Dataset items:
━━━━━━━━━━━━━━━━━━━━━━━━━━━━━━
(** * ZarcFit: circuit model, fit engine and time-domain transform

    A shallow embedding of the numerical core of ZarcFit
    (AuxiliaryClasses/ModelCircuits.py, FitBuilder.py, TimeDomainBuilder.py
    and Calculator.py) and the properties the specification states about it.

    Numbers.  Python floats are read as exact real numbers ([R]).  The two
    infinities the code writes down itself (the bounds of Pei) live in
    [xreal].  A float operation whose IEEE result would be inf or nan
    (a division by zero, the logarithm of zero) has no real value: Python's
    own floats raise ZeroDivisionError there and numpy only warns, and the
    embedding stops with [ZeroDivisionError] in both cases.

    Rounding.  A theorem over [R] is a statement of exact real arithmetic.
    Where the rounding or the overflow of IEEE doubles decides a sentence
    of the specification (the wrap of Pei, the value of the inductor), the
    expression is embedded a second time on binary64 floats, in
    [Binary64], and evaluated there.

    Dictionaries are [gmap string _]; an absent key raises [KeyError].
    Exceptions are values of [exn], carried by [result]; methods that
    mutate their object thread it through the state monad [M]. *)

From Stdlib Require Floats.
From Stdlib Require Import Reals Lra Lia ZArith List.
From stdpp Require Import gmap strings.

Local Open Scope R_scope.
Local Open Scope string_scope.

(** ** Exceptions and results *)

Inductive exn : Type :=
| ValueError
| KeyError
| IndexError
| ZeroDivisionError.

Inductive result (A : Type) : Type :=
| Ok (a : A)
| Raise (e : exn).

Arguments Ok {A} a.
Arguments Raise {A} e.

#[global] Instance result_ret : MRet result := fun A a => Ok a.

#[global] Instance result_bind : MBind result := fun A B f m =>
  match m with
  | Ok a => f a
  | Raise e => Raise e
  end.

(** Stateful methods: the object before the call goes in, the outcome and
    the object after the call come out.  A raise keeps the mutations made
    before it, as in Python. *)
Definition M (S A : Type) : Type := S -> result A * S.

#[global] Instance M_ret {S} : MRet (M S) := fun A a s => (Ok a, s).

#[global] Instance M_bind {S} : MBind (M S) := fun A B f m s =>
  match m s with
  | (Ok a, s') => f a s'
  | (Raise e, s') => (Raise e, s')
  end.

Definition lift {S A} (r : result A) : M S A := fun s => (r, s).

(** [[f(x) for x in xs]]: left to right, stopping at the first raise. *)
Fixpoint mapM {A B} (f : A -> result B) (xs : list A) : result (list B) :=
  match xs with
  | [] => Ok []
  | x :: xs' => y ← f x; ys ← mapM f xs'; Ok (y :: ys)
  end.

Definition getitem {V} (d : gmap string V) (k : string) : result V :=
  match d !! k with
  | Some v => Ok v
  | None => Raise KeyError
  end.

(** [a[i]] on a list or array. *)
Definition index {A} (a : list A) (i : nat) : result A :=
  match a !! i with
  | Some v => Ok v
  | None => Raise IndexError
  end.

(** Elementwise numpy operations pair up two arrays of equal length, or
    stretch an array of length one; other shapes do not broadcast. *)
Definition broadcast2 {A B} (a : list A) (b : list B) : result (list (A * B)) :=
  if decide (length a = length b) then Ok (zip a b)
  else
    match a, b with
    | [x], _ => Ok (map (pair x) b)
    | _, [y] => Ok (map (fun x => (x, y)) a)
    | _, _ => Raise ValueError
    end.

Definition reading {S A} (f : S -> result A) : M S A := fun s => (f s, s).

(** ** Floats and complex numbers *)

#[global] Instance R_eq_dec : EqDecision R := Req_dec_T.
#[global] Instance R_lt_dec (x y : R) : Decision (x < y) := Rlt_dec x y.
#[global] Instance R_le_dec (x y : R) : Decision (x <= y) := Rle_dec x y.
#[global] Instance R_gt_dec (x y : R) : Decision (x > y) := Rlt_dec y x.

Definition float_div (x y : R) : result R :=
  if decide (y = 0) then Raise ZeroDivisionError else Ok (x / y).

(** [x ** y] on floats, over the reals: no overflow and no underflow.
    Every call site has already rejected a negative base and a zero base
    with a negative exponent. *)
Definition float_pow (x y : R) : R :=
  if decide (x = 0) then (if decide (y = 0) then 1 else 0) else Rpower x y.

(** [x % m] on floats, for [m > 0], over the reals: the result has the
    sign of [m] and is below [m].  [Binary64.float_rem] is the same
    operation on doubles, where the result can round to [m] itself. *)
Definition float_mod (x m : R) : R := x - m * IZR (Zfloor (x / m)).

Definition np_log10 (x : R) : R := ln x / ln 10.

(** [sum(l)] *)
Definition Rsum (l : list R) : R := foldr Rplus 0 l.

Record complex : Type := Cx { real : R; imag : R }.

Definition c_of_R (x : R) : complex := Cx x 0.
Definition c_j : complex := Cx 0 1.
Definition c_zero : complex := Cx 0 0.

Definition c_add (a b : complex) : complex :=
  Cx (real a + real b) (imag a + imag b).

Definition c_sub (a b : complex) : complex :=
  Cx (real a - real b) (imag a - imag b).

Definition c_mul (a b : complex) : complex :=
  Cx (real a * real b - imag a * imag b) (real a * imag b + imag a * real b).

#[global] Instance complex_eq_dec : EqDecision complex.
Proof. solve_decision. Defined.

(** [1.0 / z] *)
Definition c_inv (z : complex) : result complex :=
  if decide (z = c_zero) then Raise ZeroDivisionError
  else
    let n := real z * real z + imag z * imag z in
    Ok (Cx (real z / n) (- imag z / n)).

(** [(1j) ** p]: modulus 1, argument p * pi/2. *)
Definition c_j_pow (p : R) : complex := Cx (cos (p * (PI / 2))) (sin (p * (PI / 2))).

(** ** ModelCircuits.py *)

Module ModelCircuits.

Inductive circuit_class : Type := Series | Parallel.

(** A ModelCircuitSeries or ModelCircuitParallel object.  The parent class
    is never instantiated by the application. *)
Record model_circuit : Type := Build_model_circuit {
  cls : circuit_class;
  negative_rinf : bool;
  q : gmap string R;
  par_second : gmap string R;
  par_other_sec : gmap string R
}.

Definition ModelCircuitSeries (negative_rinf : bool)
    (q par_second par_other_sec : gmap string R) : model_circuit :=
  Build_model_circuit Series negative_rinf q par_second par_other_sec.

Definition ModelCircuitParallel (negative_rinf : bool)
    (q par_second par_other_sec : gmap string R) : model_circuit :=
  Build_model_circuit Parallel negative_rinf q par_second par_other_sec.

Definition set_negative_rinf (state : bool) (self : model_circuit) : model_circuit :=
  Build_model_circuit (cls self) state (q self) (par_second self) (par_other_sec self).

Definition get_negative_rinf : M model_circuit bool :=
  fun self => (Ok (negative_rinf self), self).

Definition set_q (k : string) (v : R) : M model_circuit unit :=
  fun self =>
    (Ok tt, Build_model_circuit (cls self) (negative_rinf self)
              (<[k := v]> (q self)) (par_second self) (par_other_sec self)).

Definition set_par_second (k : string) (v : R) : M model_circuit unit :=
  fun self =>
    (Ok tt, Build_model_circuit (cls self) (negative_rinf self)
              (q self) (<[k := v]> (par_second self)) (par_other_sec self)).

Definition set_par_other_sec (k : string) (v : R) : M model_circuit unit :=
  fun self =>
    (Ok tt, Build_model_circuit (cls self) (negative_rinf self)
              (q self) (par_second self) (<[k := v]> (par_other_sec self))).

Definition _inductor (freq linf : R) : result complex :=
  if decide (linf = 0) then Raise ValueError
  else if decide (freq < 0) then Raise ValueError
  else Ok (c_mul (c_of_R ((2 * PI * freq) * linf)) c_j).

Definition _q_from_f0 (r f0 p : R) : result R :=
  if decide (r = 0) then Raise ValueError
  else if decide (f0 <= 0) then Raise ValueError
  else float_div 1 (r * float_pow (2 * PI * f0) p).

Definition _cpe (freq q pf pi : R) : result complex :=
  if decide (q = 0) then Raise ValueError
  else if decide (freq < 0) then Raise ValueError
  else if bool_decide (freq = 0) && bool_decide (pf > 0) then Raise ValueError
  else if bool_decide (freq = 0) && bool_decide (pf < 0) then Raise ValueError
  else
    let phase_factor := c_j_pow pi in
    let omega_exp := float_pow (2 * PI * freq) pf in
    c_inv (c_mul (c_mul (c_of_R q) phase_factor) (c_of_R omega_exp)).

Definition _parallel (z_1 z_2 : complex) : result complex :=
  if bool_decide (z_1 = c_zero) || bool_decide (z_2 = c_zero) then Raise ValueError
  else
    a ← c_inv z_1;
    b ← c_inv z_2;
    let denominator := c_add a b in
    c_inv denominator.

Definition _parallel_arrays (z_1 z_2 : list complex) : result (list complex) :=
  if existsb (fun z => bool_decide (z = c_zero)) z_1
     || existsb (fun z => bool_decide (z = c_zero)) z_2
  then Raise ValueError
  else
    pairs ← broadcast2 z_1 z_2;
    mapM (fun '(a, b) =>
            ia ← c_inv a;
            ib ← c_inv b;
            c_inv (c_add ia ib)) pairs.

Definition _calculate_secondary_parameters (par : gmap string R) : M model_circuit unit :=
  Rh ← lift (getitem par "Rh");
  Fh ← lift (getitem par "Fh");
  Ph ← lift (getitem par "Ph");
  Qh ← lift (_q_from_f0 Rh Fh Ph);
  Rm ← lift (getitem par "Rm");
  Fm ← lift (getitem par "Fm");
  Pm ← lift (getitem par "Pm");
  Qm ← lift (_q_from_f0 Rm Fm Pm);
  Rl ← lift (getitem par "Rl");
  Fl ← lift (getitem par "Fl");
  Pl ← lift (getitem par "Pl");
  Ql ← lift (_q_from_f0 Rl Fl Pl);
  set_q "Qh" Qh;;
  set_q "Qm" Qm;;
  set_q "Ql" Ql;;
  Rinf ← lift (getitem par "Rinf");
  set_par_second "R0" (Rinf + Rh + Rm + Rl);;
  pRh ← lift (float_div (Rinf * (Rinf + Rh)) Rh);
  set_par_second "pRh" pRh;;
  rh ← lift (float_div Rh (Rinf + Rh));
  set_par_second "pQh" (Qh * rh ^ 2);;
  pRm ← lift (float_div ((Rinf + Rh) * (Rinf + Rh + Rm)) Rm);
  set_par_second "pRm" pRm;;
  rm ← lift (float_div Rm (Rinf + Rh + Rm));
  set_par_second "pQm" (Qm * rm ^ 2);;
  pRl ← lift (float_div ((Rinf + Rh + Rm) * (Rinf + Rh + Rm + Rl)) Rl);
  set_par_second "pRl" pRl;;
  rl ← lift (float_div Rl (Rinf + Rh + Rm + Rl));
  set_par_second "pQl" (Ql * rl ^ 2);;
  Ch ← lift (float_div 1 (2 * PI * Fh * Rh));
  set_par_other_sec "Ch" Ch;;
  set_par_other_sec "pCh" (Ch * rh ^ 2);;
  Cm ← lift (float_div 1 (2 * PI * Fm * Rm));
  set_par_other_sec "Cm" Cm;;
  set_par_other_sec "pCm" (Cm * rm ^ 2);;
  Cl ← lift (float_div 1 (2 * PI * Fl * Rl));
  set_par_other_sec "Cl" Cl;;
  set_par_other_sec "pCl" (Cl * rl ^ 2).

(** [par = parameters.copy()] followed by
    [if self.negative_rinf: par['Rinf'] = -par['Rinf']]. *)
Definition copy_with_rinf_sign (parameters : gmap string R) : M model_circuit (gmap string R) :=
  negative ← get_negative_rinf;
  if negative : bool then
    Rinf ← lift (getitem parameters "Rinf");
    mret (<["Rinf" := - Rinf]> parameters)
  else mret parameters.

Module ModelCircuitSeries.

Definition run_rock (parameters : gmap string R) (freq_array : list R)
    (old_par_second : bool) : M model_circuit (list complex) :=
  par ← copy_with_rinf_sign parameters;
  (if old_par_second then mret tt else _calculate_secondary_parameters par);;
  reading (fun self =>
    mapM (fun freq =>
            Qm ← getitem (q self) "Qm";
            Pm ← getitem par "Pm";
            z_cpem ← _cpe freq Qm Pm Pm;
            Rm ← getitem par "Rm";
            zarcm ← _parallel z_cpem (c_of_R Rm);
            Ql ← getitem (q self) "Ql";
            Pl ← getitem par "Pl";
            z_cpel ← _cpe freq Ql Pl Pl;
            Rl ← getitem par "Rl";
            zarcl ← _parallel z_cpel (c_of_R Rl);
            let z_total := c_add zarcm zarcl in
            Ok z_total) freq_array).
━━━━━━━━━━━━━━━━━━━━━━━━━━━━━━
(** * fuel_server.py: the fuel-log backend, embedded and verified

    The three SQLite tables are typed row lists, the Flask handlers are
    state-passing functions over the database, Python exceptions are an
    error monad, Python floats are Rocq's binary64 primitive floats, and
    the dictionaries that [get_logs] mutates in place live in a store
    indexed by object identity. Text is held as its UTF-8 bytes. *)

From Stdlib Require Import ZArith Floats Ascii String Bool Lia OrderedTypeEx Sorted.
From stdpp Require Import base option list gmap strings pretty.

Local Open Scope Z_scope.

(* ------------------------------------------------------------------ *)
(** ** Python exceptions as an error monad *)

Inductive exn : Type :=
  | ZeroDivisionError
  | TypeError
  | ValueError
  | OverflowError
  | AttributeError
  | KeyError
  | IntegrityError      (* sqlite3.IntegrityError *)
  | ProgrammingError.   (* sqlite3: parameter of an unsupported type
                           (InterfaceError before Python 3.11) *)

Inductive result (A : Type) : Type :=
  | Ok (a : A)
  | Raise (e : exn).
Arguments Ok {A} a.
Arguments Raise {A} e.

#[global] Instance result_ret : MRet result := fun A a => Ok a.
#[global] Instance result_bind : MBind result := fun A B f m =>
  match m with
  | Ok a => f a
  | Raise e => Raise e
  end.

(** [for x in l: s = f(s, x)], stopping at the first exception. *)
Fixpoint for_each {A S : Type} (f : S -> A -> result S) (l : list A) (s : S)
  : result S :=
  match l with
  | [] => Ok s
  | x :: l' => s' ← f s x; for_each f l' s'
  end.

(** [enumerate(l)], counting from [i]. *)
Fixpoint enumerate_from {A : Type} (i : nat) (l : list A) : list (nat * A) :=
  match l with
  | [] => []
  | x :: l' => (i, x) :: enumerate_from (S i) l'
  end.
━━━━━━━━━━━━━━━━━━━━━━━━━━━━━━
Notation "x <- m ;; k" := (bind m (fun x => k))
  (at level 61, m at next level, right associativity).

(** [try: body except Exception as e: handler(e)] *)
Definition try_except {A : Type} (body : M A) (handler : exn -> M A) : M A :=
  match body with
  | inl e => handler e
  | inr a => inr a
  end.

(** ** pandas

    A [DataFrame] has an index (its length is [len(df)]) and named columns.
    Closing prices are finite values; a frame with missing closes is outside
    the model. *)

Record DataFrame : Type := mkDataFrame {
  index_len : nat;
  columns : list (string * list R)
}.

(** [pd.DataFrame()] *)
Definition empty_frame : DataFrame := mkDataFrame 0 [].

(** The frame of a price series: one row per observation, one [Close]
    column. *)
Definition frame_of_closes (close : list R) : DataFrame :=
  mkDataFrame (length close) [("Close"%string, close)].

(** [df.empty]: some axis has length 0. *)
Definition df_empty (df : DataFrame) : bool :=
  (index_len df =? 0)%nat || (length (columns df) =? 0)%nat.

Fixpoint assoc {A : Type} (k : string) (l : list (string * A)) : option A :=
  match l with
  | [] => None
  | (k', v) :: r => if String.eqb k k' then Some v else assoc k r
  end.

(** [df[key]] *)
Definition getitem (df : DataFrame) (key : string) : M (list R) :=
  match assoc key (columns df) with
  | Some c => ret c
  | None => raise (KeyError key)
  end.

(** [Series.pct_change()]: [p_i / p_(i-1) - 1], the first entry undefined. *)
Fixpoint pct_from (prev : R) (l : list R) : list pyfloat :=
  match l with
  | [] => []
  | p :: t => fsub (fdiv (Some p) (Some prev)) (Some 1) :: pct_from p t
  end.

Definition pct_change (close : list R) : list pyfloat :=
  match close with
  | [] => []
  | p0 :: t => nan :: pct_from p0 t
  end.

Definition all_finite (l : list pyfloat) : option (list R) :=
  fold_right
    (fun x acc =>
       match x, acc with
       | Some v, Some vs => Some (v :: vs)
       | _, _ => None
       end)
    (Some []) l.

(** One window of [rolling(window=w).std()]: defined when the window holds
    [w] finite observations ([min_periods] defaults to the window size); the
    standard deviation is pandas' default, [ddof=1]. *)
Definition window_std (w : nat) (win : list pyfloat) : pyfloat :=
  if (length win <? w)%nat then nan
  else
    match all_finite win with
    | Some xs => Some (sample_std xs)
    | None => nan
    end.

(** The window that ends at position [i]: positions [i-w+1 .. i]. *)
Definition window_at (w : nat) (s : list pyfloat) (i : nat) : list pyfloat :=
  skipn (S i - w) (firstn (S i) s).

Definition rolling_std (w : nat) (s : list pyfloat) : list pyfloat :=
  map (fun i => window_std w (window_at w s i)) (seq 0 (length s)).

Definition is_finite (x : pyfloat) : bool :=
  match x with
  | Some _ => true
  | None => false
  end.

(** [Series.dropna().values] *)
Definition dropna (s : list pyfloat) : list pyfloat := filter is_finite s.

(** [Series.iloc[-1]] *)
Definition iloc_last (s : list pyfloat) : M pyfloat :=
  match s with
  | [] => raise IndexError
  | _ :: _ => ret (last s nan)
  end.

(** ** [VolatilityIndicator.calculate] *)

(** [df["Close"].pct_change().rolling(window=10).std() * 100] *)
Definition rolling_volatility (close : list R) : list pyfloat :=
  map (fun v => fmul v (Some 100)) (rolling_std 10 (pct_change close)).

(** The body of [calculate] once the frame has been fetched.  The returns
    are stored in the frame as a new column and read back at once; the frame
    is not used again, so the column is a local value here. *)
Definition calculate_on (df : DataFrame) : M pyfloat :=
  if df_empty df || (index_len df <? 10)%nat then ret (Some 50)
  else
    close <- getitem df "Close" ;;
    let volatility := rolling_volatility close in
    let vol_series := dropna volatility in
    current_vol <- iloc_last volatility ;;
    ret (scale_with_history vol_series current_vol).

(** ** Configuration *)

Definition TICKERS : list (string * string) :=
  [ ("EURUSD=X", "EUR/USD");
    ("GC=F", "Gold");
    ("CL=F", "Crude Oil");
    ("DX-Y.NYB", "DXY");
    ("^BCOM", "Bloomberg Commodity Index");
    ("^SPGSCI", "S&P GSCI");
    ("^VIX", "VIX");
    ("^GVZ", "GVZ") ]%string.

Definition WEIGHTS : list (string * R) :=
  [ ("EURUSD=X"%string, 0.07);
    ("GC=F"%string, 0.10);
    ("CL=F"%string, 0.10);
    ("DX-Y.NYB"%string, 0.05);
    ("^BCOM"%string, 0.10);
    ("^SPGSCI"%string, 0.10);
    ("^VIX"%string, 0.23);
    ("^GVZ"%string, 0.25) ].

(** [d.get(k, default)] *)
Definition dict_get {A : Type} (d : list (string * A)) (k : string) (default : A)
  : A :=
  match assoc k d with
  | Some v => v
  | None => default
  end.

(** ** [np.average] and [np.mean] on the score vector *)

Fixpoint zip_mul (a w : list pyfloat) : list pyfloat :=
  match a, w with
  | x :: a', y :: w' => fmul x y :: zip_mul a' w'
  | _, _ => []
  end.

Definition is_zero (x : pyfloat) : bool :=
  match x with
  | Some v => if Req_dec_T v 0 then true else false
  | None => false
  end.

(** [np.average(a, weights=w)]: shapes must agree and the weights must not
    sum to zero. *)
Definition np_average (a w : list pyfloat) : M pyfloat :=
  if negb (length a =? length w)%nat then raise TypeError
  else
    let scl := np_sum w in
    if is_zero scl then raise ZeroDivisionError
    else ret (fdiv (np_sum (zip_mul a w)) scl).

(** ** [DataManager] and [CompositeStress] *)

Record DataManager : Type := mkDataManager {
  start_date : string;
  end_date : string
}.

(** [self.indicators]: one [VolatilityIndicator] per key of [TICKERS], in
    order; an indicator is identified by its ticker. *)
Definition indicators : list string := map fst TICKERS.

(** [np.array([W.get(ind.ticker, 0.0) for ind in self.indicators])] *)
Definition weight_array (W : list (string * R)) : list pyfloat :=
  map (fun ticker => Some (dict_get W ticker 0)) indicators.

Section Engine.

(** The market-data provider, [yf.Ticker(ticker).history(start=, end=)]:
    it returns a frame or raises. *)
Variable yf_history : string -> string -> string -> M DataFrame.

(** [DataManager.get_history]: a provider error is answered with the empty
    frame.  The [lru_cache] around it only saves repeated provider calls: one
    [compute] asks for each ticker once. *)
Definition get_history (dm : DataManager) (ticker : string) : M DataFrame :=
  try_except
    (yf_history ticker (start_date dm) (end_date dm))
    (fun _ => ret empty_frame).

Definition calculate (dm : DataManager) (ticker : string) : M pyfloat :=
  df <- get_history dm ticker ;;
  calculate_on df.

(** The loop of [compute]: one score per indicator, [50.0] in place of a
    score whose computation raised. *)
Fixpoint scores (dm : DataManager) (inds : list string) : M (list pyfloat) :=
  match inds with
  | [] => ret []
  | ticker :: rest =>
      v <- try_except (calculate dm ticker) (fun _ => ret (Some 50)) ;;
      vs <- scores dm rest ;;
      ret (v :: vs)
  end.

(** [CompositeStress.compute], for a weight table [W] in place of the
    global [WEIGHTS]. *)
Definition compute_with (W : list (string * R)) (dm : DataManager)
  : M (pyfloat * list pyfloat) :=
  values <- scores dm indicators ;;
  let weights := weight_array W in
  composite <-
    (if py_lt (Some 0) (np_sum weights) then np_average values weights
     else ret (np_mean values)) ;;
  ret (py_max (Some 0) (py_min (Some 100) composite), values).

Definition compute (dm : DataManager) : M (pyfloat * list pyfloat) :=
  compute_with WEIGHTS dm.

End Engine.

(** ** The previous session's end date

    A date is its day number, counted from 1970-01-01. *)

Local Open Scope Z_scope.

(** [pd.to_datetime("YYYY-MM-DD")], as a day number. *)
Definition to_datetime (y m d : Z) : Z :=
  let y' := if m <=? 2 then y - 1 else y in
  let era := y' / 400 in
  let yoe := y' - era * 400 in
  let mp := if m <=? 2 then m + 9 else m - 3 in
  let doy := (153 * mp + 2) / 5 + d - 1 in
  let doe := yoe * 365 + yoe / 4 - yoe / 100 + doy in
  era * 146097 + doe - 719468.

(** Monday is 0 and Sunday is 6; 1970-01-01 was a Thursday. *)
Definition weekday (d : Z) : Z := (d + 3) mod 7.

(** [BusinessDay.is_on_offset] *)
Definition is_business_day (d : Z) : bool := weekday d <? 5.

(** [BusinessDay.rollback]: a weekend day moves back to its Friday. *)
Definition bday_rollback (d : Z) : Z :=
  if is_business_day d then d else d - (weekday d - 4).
━━━━━━━━━━━━━━━━━━━━━━━━━━━━━━
→ **What is required**: Work through the records line by line, and once you reach the final line, report only how many held "length".

→ **Exercise solution**: 10